After the swelling was better and he learned how to talk and swallow again, Patrick met with Nancy, the donor’s mother. She had one heartwarming request: to kiss Patrick on the forehead.
“I said, ‘Can I kiss your forehead?’” Nancy said. “That’s the one thing I wanted to do because every night before David went to bed when he was little, I kissed his forehead.”
“I’ve been waiting a year to meet her. I’m just very grateful,” Patrick added. “Without her, it wouldn’t have been possible. It’s like she’s family. We connected that easily.”
Patrick and people who receive an organ transplant take anti-rejection medications which suppress your body’s natural defence system (immune system) to prevent it from recognizing your transplant as a “foreign invader” and attacking it. However, Patrick is thriving with his new life and facial outlook.
Today he is divorced and is working on a book that will help people who think there’s no way out of a situation they put themselves in.

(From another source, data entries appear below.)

(** * The contribution and publication lifecycle of a JAMB mock event

    A shallow embedding of the event routes of the Express server
    ([POST /api/host/events], [POST /api/host/events/:eventId/publish],
    [DELETE /api/host/events/:eventId] and
    [POST /api/teacher/events/:eventId/contribute]) together with the
    [JambEvent] schema they read and write.  The second part adds the
    teacher's reading routes, the lookup and the scoring loops of the
    student routes, and the [saveQuestions] function of the contribution
    form in the browser.

    Modelling conventions.
    - The [JambEvent] collection is a finite map from document ids to
      documents.  A handler takes the collection and a request and returns
      the collection after the call and the JSON response; the collection
      changes only where the handler reaches [event.save()] or
      [findByIdAndDelete].
    - A Mongoose document loaded by [findById] is a private copy: the
      assignments a handler performs on it are let-bound values, and an
      exception thrown before [save] discards them.
    - JavaScript numbers that count things are integers ([Z]), the values
      of integer-valued doubles; a string is the sequence of bytes of its
      UTF-8 encoding; an absent (undefined) property of a request body is
      [None].
    - The routes of the host are mounted behind the [authenticateHost]
      middleware.  [createEvent], [publishEvent] and [deleteEvent] are the
      handlers that run once the middleware has called [next()];
      [createRoute], [publishRoute] and [deleteRoute] are the routes as
      mounted, middleware first.
    - The [_id] Mongoose adds to every subdocument of an array and the
      [createdAt] time stamp are not part of the model; the responses and
      images that [DELETE] removes besides the event are outside it too. *)

From Stdlib Require Import ZArith String Ascii Lia.
From stdpp Require Import base decidable numbers option list gmap strings pretty.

“Because I want to show the world that you can have hope. I wouldn’t want people that were like me years ago to think that’s it, I have to live like this. You don’t. You can accomplish anything,” Patrick says.
His overall recovery, and the chance of him surviving the accident are dubbed miraculous. Thanks to all the professionals that fixed his face, along with the generous offer from Nancy, Patrick is a happy man today.